• **Dataset records**:
☆ ☆ ☆ ☆ ☆ ☆ ☆

Lemma loadConfig_routes env cfg n :
  loadConfig TrimSpace env = Ready cfg n →
  routesOk (adapterRoutes cfg, routesInOrder cfg) ∧
  Go.Getenv env "NEXT_HOP" ≠ "" ∧
  maxHops cfg = getEnvInt env "MAX_HOPS" 10 ∧
  1 ≤ n.
Proof.
  unfold loadConfig.
  set (ports := match parseCSV _ _ with [] => _ | _ => _ end).
  case_bool_decide as Hnh; [done |].
  pose proof (buildRoutes_ok ports
                (parseCSV TrimSpace (getEnv env "NEXT_HOPS" ""))
                (getEnv env "NEXT_HOP" "") Hnh) as Hok.
  destruct (buildRoutes _ _ _) as [m rs]. cbn [fst snd] in *.
  destruct rs as [| r0 rest]; [done |].
  intros [= <- <-]. split; [exact Hok |]. cbn [maxHops].
  split.
  - rewrite getEnv_nonempty in Hnh. by case_bool_decide.
  - split; [done |]. destruct (_ <? 1) eqn:Hlt; [done |].
    by apply Z.ltb_ge in Hlt.
Qed.

(** X10.  When [main] gets as far as starting its workers, there is at
    least one worker; [NEXT_HOP] was set; [maxHops] is the integer in
    [MAX_HOPS], or 10 when that is unset, empty or no integer; the k-th
    route owns the k-th counters (no two routes share counters), listens on
    a non-empty address, has a non-empty next hop and carries the ID
    "http-server-<address>"; every route is found in [adapterRoutes] under
    its ID by a route on the same address, and [adapterRoutes] holds only
    routes of [routesInOrder], under their own ID. *)
Theorem loadConfig_ready env cfg workerCount :
  loadConfig TrimSpace env = Ready cfg workerCount →
  1 ≤ workerCount ∧
  Go.Getenv env "NEXT_HOP" ≠ "" ∧
  maxHops cfg = default 10 (Go.Atoi (Go.Getenv env "MAX_HOPS")) ∧
  (∀ k r, routesInOrder cfg !! k = Some r →
          stats r = k ∧ listenAddr r ≠ "" ∧ nextHop r ≠ "" ∧
          id r = "http-server-" ++ listenAddr r) ∧
  (∀ r, r ∈ routesInOrder cfg →
        ∃ r', adapterRoutes cfg !! id r = Some r' ∧ listenAddr r' = listenAddr r) ∧
  (∀ key r, adapterRoutes cfg !! key = Some r →
            id r = key ∧ r ∈ routesInOrder cfg).
Proof.
  intros Hload.
  destruct (loadConfig_routes env cfg workerCount Hload)
    as ((H1 & H2 & H3) & Hnh & Hmax & Hn).
  rewrite getEnvInt_default in Hmax. done.
Qed.

(** Without [NEXT_HOP] the relay does not start, whatever else is
    configured. *)
Theorem loadConfig_requires_next_hop env :
  Go.Getenv env "NEXT_HOP" = "" →
  loadConfig TrimSpace env = Fatal "NEXT_HOP environment variable required".
Proof.
  intros Hnh. unfold loadConfig.
  rewrite (getEnv_nonempty env "NEXT_HOP"), Hnh. done.
Qed.

(** X11.  Routing.  An event published by the adapter of a configured
    route is handled on a route with that adapter's ID and listen address;
    an event whose adapter ID is not in the table is handled on the first
    route. *)
Theorem events_reach_their_route env cfg workerCount :
  loadConfig TrimSpace env = Ready cfg workerCount →
  (∀ r payload,
      r ∈ routesInOrder cfg →
      let a := {| Server.addr := listenAddr r |} in
      let route := routeFor cfg (Server.eventOf a payload) in
      id route = Server.ID a ∧ listenAddr route = listenAddr r) ∧
  (∀ evt,
      adapterRoutes cfg !! default "" (Metadata evt !! "adapter_id") = None →
      routeFor cfg evt = route0 cfg).
Proof.
  intros Hload.
  destruct (loadConfig_routes env cfg workerCount Hload)
    as ((Hpos & Hin & Hmap) & _). cbn [fst snd] in *.
  split.
  - intros r payload Hr. cbv zeta.
    destruct (Hin r Hr) as (r' & Hr' & Hl).
    apply list_elem_of_lookup in Hr as [k Hk].
    destruct (Hpos k r Hk) as (_ & _ & _ & Hid).
    unfold routeFor, Server.eventOf, Server.ID.
    cbn [Metadata WithMetadata NewEvent Server.addr].
    rewrite lookup_insert_ne by done. rewrite lookup_insert_eq.
    change (default "" (Some ("http-server-" ++ listenAddr r)))
      with ("http-server-" ++ listenAddr r).
    rewrite <- Hid, Hr'. change (default (route0 cfg) (Some r')) with r'.
    split; [| done]. by destruct (Hmap _ _ Hr').
  - intros evt Hnone. unfold routeFor. by rewrite Hnone.
Qed.

End RelayConfig.

Example environ_loads :
  ∃ cfg,
    Relay.loadConfig Sample.trimSpace Sample.environ = Relay.Ready cfg 2 ∧
    Relay.routesInOrder cfg =
      [ {| Relay.id := "http-server-:8080"; Relay.listenAddr := ":8080";
           Relay.nextHop := "http://node-c:8080"; Relay.stats := 0 |};
        {| Relay.id := "http-server-:8081"; Relay.listenAddr := ":8081";
           Relay.nextHop := "http://node-b:8080"; Relay.stats := 1 |} ] ∧
    Relay.maxHops cfg = 10 ∧ Relay.nodeName cfg = "NodeA".
Proof. eexists. split; [vm_compute; reflexivity |]. repeat split. Qed.

Lemma loadConfig_ready_witness :
  ∃ cfg,
    Relay.loadConfig Sample.trimSpace Sample.environ = Relay.Ready cfg 2 ∧
    Relay.maxHops cfg = 10.
Proof.
  destruct (Relay.loadConfig Sample.trimSpace Sample.environ) as [msg | cfg n] eqn:Hload;
    [discriminate Hload |].
  exists cfg.
  destruct (loadConfig_ready Sample.trimSpace Sample.environ cfg n Hload)
    as (_ & _ & Hmax & _).
  split; [| exact Hmax]. f_equal. by injection Hload.
Defined.

Lemma loadConfig_requires_next_hop_witness :
  Relay.loadConfig Sample.trimSpace {["ADAPTER_PORTS" := ":8080"]}
    = Relay.Fatal "NEXT_HOP environment variable required".
Proof.
  apply (loadConfig_requires_next_hop Sample.trimSpace {["ADAPTER_PORTS" := ":8080"]}).
  reflexivity.
Defined.

Lemma events_reach_their_route_witness :
  ∃ cfg,
    Relay.loadConfig Sample.trimSpace Sample.environ = Relay.Ready cfg 2 ∧
    Relay.listenAddr
      (Relay.routeFor cfg
         (Server.eventOf {| Server.addr := ":8081" |} Sample.payloadFresh)) = ":8081".
Proof.
  destruct (Relay.loadConfig Sample.trimSpace Sample.environ) as [msg | cfg n] eqn:Hload;
    [discriminate Hload |].
  exists cfg.
  destruct (events_reach_their_route Sample.trimSpace Sample.environ cfg n Hload)
    as [Hroute _].
  split; [f_equal; by injection Hload |].
  apply (Hroute {| Relay.id := "http-server-:8081"; Relay.listenAddr := ":8081";
                   Relay.nextHop := "http://node-b:8080"; Relay.stats := 1 |}
           Sample.payloadFresh).
  injection Hload as <- _. apply list_elem_of_further, list_elem_of_here.
Defined.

☆ ☆ ☆ ☆ ☆ ☆ ☆

Would you retype the whole listing, exactly as it reads?

• **Task solution**:
Lemma loadConfig_routes env cfg n :
  loadConfig TrimSpace env = Ready cfg n →
  routesOk (adapterRoutes cfg, routesInOrder cfg) ∧
  Go.Getenv env "NEXT_HOP" ≠ "" ∧
  maxHops cfg = getEnvInt env "MAX_HOPS" 10 ∧
  1 ≤ n.
Proof.
  unfold loadConfig.
  set (ports := match parseCSV _ _ with [] => _ | _ => _ end).
  case_bool_decide as Hnh; [done |].
  pose proof (buildRoutes_ok ports
                (parseCSV TrimSpace (getEnv env "NEXT_HOPS" ""))
                (getEnv env "NEXT_HOP" "") Hnh) as Hok.
  destruct (buildRoutes _ _ _) as [m rs]. cbn [fst snd] in *.
  destruct rs as [| r0 rest]; [done |].
  intros [= <- <-]. split; [exact Hok |]. cbn [maxHops].
  split.
  - rewrite getEnv_nonempty in Hnh. by case_bool_decide.
  - split; [done |]. destruct (_ <? 1) eqn:Hlt; [done |].
    by apply Z.ltb_ge in Hlt.
Qed.

(** X10.  When [main] gets as far as starting its workers, there is at
    least one worker; [NEXT_HOP] was set; [maxHops] is the integer in
    [MAX_HOPS], or 10 when that is unset, empty or no integer; the k-th
    route owns the k-th counters (no two routes share counters), listens on
    a non-empty address, has a non-empty next hop and carries the ID
    "http-server-<address>"; every route is found in [adapterRoutes] under
    its ID by a route on the same address, and [adapterRoutes] holds only
    routes of [routesInOrder], under their own ID. *)
Theorem loadConfig_ready env cfg workerCount :
  loadConfig TrimSpace env = Ready cfg workerCount →
  1 ≤ workerCount ∧
  Go.Getenv env "NEXT_HOP" ≠ "" ∧
  maxHops cfg = default 10 (Go.Atoi (Go.Getenv env "MAX_HOPS")) ∧
  (∀ k r, routesInOrder cfg !! k = Some r →
          stats r = k ∧ listenAddr r ≠ "" ∧ nextHop r ≠ "" ∧
          id r = "http-server-" ++ listenAddr r) ∧
  (∀ r, r ∈ routesInOrder cfg →
        ∃ r', adapterRoutes cfg !! id r = Some r' ∧ listenAddr r' = listenAddr r) ∧
  (∀ key r, adapterRoutes cfg !! key = Some r →
            id r = key ∧ r ∈ routesInOrder cfg).
Proof.
  intros Hload.
  destruct (loadConfig_routes env cfg workerCount Hload)
    as ((H1 & H2 & H3) & Hnh & Hmax & Hn).
  rewrite getEnvInt_default in Hmax. done.
Qed.

(** Without [NEXT_HOP] the relay does not start, whatever else is
    configured. *)
Theorem loadConfig_requires_next_hop env :
  Go.Getenv env "NEXT_HOP" = "" →
  loadConfig TrimSpace env = Fatal "NEXT_HOP environment variable required".
Proof.
  intros Hnh. unfold loadConfig.
  rewrite (getEnv_nonempty env "NEXT_HOP"), Hnh. done.
Qed.

(** X11.  Routing.  An event published by the adapter of a configured
    route is handled on a route with that adapter's ID and listen address;
    an event whose adapter ID is not in the table is handled on the first
    route. *)
Theorem events_reach_their_route env cfg workerCount :
  loadConfig TrimSpace env = Ready cfg workerCount →
  (∀ r payload,
      r ∈ routesInOrder cfg →
      let a := {| Server.addr := listenAddr r |} in
      let route := routeFor cfg (Server.eventOf a payload) in
      id route = Server.ID a ∧ listenAddr route = listenAddr r) ∧
  (∀ evt,
      adapterRoutes cfg !! default "" (Metadata evt !! "adapter_id") = None →
      routeFor cfg evt = route0 cfg).
Proof.
  intros Hload.
  destruct (loadConfig_routes env cfg workerCount Hload)
    as ((Hpos & Hin & Hmap) & _). cbn [fst snd] in *.
  split.
  - intros r payload Hr. cbv zeta.
    destruct (Hin r Hr) as (r' & Hr' & Hl).
    apply list_elem_of_lookup in Hr as [k Hk].
    destruct (Hpos k r Hk) as (_ & _ & _ & Hid).
    unfold routeFor, Server.eventOf, Server.ID.
    cbn [Metadata WithMetadata NewEvent Server.addr].
    rewrite lookup_insert_ne by done. rewrite lookup_insert_eq.
    change (default "" (Some ("http-server-" ++ listenAddr r)))
      with ("http-server-" ++ listenAddr r).
    rewrite <- Hid, Hr'. change (default (route0 cfg) (Some r')) with r'.
    split; [| done]. by destruct (Hmap _ _ Hr').
  - intros evt Hnone. unfold routeFor. by rewrite Hnone.
Qed.

End RelayConfig.

Example environ_loads :
  ∃ cfg,
    Relay.loadConfig Sample.trimSpace Sample.environ = Relay.Ready cfg 2 ∧
    Relay.routesInOrder cfg =
      [ {| Relay.id := "http-server-:8080"; Relay.listenAddr := ":8080";
           Relay.nextHop := "http://node-c:8080"; Relay.stats := 0 |};
        {| Relay.id := "http-server-:8081"; Relay.listenAddr := ":8081";
           Relay.nextHop := "http://node-b:8080"; Relay.stats := 1 |} ] ∧
    Relay.maxHops cfg = 10 ∧ Relay.nodeName cfg = "NodeA".
Proof. eexists. split; [vm_compute; reflexivity |]. repeat split. Qed.

Lemma loadConfig_ready_witness :
  ∃ cfg,
    Relay.loadConfig Sample.trimSpace Sample.environ = Relay.Ready cfg 2 ∧
    Relay.maxHops cfg = 10.
Proof.
  destruct (Relay.loadConfig Sample.trimSpace Sample.environ) as [msg | cfg n] eqn:Hload;
    [discriminate Hload |].
  exists cfg.
  destruct (loadConfig_ready Sample.trimSpace Sample.environ cfg n Hload)
    as (_ & _ & Hmax & _).
  split; [| exact Hmax]. f_equal. by injection Hload.
Defined.

Lemma loadConfig_requires_next_hop_witness :
  Relay.loadConfig Sample.trimSpace {["ADAPTER_PORTS" := ":8080"]}
    = Relay.Fatal "NEXT_HOP environment variable required".
Proof.
  apply (loadConfig_requires_next_hop Sample.trimSpace {["ADAPTER_PORTS" := ":8080"]}).
  reflexivity.
Defined.

Lemma events_reach_their_route_witness :
  ∃ cfg,
    Relay.loadConfig Sample.trimSpace Sample.environ = Relay.Ready cfg 2 ∧
    Relay.listenAddr
      (Relay.routeFor cfg
         (Server.eventOf {| Server.addr := ":8081" |} Sample.payloadFresh)) = ":8081".
Proof.
  destruct (Relay.loadConfig Sample.trimSpace Sample.environ) as [msg | cfg n] eqn:Hload;
    [discriminate Hload |].
  exists cfg.
  destruct (events_reach_their_route Sample.trimSpace Sample.environ cfg n Hload)
    as [Hroute _].
  split; [f_equal; by injection Hload |].
  apply (Hroute {| Relay.id := "http-server-:8081"; Relay.listenAddr := ":8081";
                   Relay.nextHop := "http://node-b:8080"; Relay.stats := 1 |}
           Sample.payloadFresh).
  injection Hload as <- _. apply list_elem_of_further, list_elem_of_here.
Defined.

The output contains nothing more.